There are several ways of arriving at a decision such as “it is raining, therefore I will get wet”. One is based on past experience – in the past when it is raining I have gotten wet – this is inductive reasoning. We could also reach the same conclusion based on the knowledge that water is wet, and so on, using deductive reasoning to reach the same conclusion. We do successfully navigate the social world and natural world. We are able to do this because we have this structure of thought; we are able to deduce, and form expectations, on the basis of conditions. Moreover, we are able to rule out defeasors – so called “Ceteris’ paribus” clauses - those independent variables which are not related to the question under decision. On this view, there arguably is no induction – our reasoning is all deduction.
One value of inductive reasoning, which cannot always be supplied by reliable deductive reasoning, is that it expands our possible knowledge base. As Papineau puts it:
The whole point of inferences is to increase our stock of knowledge. Inferences make new knowledge out of old: they take old knowledge as input, and generate new knowledge as output.
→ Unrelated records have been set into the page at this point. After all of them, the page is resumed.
(** * Personal notes manager: the in-memory note repository

    A shallow embedding of [notes_backend/src/api/models.py],
    [dependencies.py] and the handlers of [routers/notes.py], followed by
    the properties of the repository contract and of the handlers.

    Python hands out references to mutable [Note] objects, so the model
    keeps an object store next to the repository's own fields: a note is
    reached through its address, and two holders of one address see each
    other's writes. *)

From Stdlib Require Import Sorted.
From stdpp Require Import base numbers strings option list.

Local Open Scope Z_scope.

(** ** Data model *)

(** [time.time()] yields the wall clock as a float of epoch seconds. The
    code only stores and returns these readings and the contract only
    compares them, so a reading is an integer number of clock ticks. *)
Abbreviation timestamp := Z (only parsing).

(** Address of a [Note] object in the object store. *)
Abbreviation ref := nat (only parsing).

(** [@dataclass class Note]. Python integers are unbounded. *)
Record Note := mkNote {
  id : Z;
  title : string;
  content : string;
  owner_id : string;
  created_at : timestamp;
  updated_at : timestamp
}.

(** The fields [owner_id], [title] and [content], for use where a
    parameter of the same name hides the projection. *)
Definition Note_owner_id : Note → string := owner_id.
Definition Note_title : Note → string := title.
Definition Note_content : Note → string := content.

(** Attribute assignments [note.title = v], [note.content = v],
    [note.updated_at = v]. *)
Definition set_title (v : string) (n : Note) : Note :=
  mkNote (id n) v (content n) (owner_id n) (created_at n) (updated_at n).

Definition set_content (v : string) (n : Note) : Note :=
  mkNote (id n) (title n) v (owner_id n) (created_at n) (updated_at n).

Definition set_updated_at (v : timestamp) (n : Note) : Note :=
  mkNote (id n) (title n) (content n) (owner_id n) (created_at n) v.

(** ** Python's [dict] with integer keys

    A [dict] keeps its entries in insertion order: assigning to a key that
    is present replaces the value where it stands, assigning to a new key
    appends. *)
Module dict.
Section ops.
Context {V : Type}.

(** [d.get(k)] *)
Fixpoint get (k : Z) (d : list (Z * V)) : option V :=
  match d with
  | [] => None
  | (k', v) :: d' => if Z.eqb k' k then Some v else get k d'
  end.

(** [d[k] = v] *)
Fixpoint set (k : Z) (v : V) (d : list (Z * V)) : list (Z * V) :=
  match d with
  | [] => [(k, v)]
  | (k', v') :: d' =>
      if Z.eqb k' k then (k, v) :: d' else (k', v') :: set k v d'
  end.

(** The entries left once key [k] is gone. The keys of a [dict] are
    distinct, so at most one entry goes. *)
Definition remove (k : Z) (d : list (Z * V)) : list (Z * V) :=
  filter (λ e, e.1 ≠ k) d.

(** [d.pop(k, None)]: the value under [k], if any, and the dict without
    that key. *)
Definition pop (k : Z) (d : list (Z * V)) : option V * list (Z * V) :=
  (get k d, remove k d).

(** [d.keys()] and [d.values()] *)
Definition keys (d : list (Z * V)) : list Z := d.*1.
Definition values (d : list (Z * V)) : list V := d.*2.
End ops.
End dict.

(** ** Program state

    [heap] is the object store: the [Note] objects allocated so far, by
    address. [_notes] and [_next_id] are the fields of the repository
    instance; [_notes] maps an identifier to the address of its note.

    Every public method runs its whole body under [self._lock], so a
    method is one atomic transition of this state. The lock is an [RLock]:
    the nested acquisition by [_generate_id] inside [create] succeeds. *)
Record World := mkWorld {
  heap : list Note;
  _notes : list (Z * ref);
  _next_id : Z
}.

(** [Note(...)]: a new object at a fresh address. *)
Definition alloc (n : Note) (w : World) : ref * World :=
  (length (heap w), mkWorld (heap w ++ [n]) (_notes w) (_next_id w)).

(** An attribute write through a reference: whoever holds [r] may do it. *)
Definition setattr (r : ref) (f : Note → Note) (w : World) : World :=
  mkWorld (alter f r (heap w)) (_notes w) (_next_id w).

(** An attribute read through a reference, [note.f]. A Python reference
    always designates a live object; the [None] case is an address that
    was never allocated, which no run of the program produces
    (see [reachable_wf]). *)
Definition getattr {A : Type} (f : Note → A) (r : ref) (w : World) : option A :=
  f <$> heap w !! r.

(** ** [class InMemoryNoteRepository] *)
Module InMemoryNoteRepository.

Definition __init__ : World := mkWorld [] [] 1.

Definition _generate_id (w : World) : Z * World :=
  let nid := _next_id w in
  (nid, mkWorld (heap w) (_notes w) (_next_id w + 1)).

(** [now] is the value [time.time()] returns inside the call. *)
Definition create (title content owner_id : string) (now : timestamp)
    (w : World) : ref * World :=
  let '(nid, w) := _generate_id w in
  let '(note, w) := alloc (mkNote nid title content owner_id now now) w in
  (note, mkWorld (heap w) (dict.set nid note (_notes w)) (_next_id w)).

(** The result is a list built by the call; its elements are the
    addresses that [_notes] holds. *)
Definition list_all (owner_id : option string) (w : World) : list ref :=
  let items := dict.values (_notes w) in
  let items :=
    match owner_id with
    | Some o => filter (λ n, getattr Note_owner_id n w = Some o) items
    | None => items
    end in
  items.

Definition get (note_id : Z) (w : World) : option ref :=
  dict.get note_id (_notes w).

Definition update (note_id : Z) (title content : option string)
    (now : timestamp) (w : World) : option ref * World :=
  match dict.get note_id (_notes w) with
  | None => (None, w)
  | Some note =>
      let w := match title with
               | Some t => setattr note (set_title t) w
               | None => w
               end in
      let w := match content with
               | Some c => setattr note (set_content c) w
               | None => w
               end in
      let w := setattr note (set_updated_at now) w in
      (Some note, w)
  end.

Definition delete (note_id : Z) (w : World) : bool * World :=
  let '(popped, d) := dict.pop note_id (_notes w) in
  (bool_decide (is_Some popped), mkWorld (heap w) d (_next_id w)).

End InMemoryNoteRepository.

(** ** Calls on the repository and their traces *)

Inductive call :=
| Create (title content owner_id : string)
| ListAll (owner_id : option string)
| Get (note_id : Z)
| Update (note_id : Z) (title content : option string)
| Delete (note_id : Z).

Inductive result :=
| RetNote (note : ref)
| RetOptional (note : option ref)
| RetList (notes : list ref)
| RetBool (b : bool).

(** One call, made when the clock reads [now]. *)
Definition step (now : timestamp) (c : call) (w : World) : result * World :=
  match c with
  | Create t c o =>
      let '(r, w') := InMemoryNoteRepository.create t c o now w in (RetNote r, w')
  | ListAll o => (RetList (InMemoryNoteRepository.list_all o w), w)
  | Get i => (RetOptional (InMemoryNoteRepository.get i w), w)
  | Update i t c =>
      let '(r, w') := InMemoryNoteRepository.update i t c now w in (RetOptional r, w')
  | Delete i =>
      let '(b, w') := InMemoryNoteRepository.delete i w in (RetBool b, w')
  end.

(** The state after a sequence of timed calls. *)
Fixpoint run (cs : list (timestamp * call)) (w : World) : World :=
  match cs with
  | [] => w
  | (now, c) :: cs' => run cs' (step now c w).2
  end.

(** The identifiers that the [create] calls of a sequence hand back, in
    call order: the [id] field of each returned note, read when the call
    returns. *)
Fixpoint created_ids (cs : list (timestamp * call)) (w : World) : list Z :=
  match cs with
  | [] => []
  | (now, c) :: cs' =>
      let '(res, w') := step now c w in
      match c, res with
      | Create _ _ _, RetNote r =>
          option_list (getattr id r w') ++ created_ids cs' w'
      | _, _ => created_ids cs' w'
      end
  end.

Definition is_create (c : call) : bool :=
  match c with Create _ _ _ => true | _ => false end.

(** The states a repository can be in: built by [__init__] and changed
    only by its methods, whatever the wall clock reads at each call. *)
Inductive reachable : World → Prop :=
| reachable_init : reachable InMemoryNoteRepository.__init__
| reachable_step w now c : reachable w → reachable (step now c w).2.

(** Those of them that are reached while the wall clock is never set
    back: each call reads a value that is not below the one read by the
    call before. [reachable_in_order t w] carries the latest reading [t]. *)
Inductive reachable_in_order : timestamp → World → Prop :=
| in_order_init t : reachable_in_order t InMemoryNoteRepository.__init__
| in_order_step t w now c :
    reachable_in_order t w → t ≤ now →
    reachable_in_order now (step now c w).2.

(** The readings of a sequence of timed calls never decrease, starting
    from [t]. *)
Fixpoint clock_ok (t : timestamp) (cs : list (timestamp * call)) : Prop :=
  match cs with
  | [] => True
  | (now, _) :: cs' => t ≤ now ∧ clock_ok now cs'
  end.

(** The last reading of a sequence, [t] if it is empty. *)
Definition last_reading (t : timestamp) (cs : list (timestamp * call)) : timestamp :=
  foldl (λ _ e, e.1) t cs.

(** The stored notes as values: what a reader finds under each key. *)
Definition stored (w : World) : list (Z * option Note) :=
  (λ e, (e.1, heap w !! e.2)) <$> _notes w.

(** ** [dependencies.py] *)

(** Truthiness of an [Optional[str]]: [None] and the empty string are
    falsy. *)
Definition truthy (x : option string) : bool :=
  match x with
  | None => false
  | Some s => negb (String.eqb s EmptyString)
  end.

(** [x_user_id or "anonymous"] *)
Definition get_current_user (x_user_id : option string) : string :=
  match x_user_id with
  | Some s => if truthy x_user_id then s else "anonymous"
  | None => "anonymous"
  end.

(** [require_auth] receives [get_current_user]'s result as [user_id]. *)
Definition require_auth (user_id : string) : string := user_id.

(** ** [routers/notes.py]: the update handler *)

(** [NoteOut], the response schema: a value built from the fields. *)
Record NoteOut := mkNoteOut {
  out_id : Z;
  out_title : string;
  out_content : string;
  out_owner_id : string;
  out_created_at : timestamp;
  out_updated_at : timestamp
}.

Definition _to_note_out (note : Note) : NoteOut :=
  mkNoteOut (id note) (title note) (content note) (owner_id note)
    (created_at note) (updated_at note).

(** [NoteUpdate], after validation. *)
Record NoteUpdate := mkNoteUpdate {
  payload_title : option string;
  payload_content : option string
}.

Inductive response :=
| Ok (status : Z) (body : NoteOut)
| HTTPException (status_code : Z) (detail : string).

Definition HTTP_200_OK := 200.
Definition HTTP_400_BAD_REQUEST := 400.
Definition HTTP_404_NOT_FOUND := 404.

(** The result is [None] only if the repository hands back an address
    that holds no object. *)
Definition update_note (payload : NoteUpdate) (note_id : Z) (user_id : string)
    (now : timestamp) (w : World) : option response * World :=
  if bool_decide (payload_title payload = None ∧ payload_content payload = None)
  then (Some (HTTPException HTTP_400_BAD_REQUEST "No fields to update"), w)
  else
    let '(note, w') :=
      InMemoryNoteRepository.update note_id (payload_title payload)
        (payload_content payload) now w in
    match note with
    | None => (Some (HTTPException HTTP_404_NOT_FOUND "Note not found"), w')
    | Some r => (Ok HTTP_200_OK <$> getattr _to_note_out r w', w')
    end.

(** ** [routers/notes.py]: the other handlers

    Each handler is called with the [user_id] that the dependencies
    resolve and, where the route has one, with the [note_id] of the path
    ([Path(..., ge=1)]: the framework lets only identifiers from 1 up
    through; the handlers themselves accept any integer). *)

(** [Depends(require_auth)], which in turn is [Depends(get_current_user)]
    on the [X-User-Id] header. *)
Definition injected_user_id (x_user_id : option string) : string :=
  require_auth (get_current_user x_user_id).

(** [NoteCreate], after validation. *)
Record NoteCreate := mkNoteCreate {
  new_title : string;
  new_content : string
}.

Definition HTTP_201_CREATED := 201.
Definition HTTP_204_NO_CONTENT := 204.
Obviously, inductive inferences that produce incorrect conclusions do not assist in furthering this increase in knowledge. Induction frequently produces false conclusions, but is it also the principal basis of our everyday reasoning upon which we rely, and with which we generally navigate the natural and social world. We look to rely on probabilities and other yardsticks against which we can measure the reliability of our inductive inferences; but in everyday life these inductive inferences are often made intuitively. It is instructive, at least, to understand the basis upon which we make such judgement calls, and the limitations - and benefits – of doing so.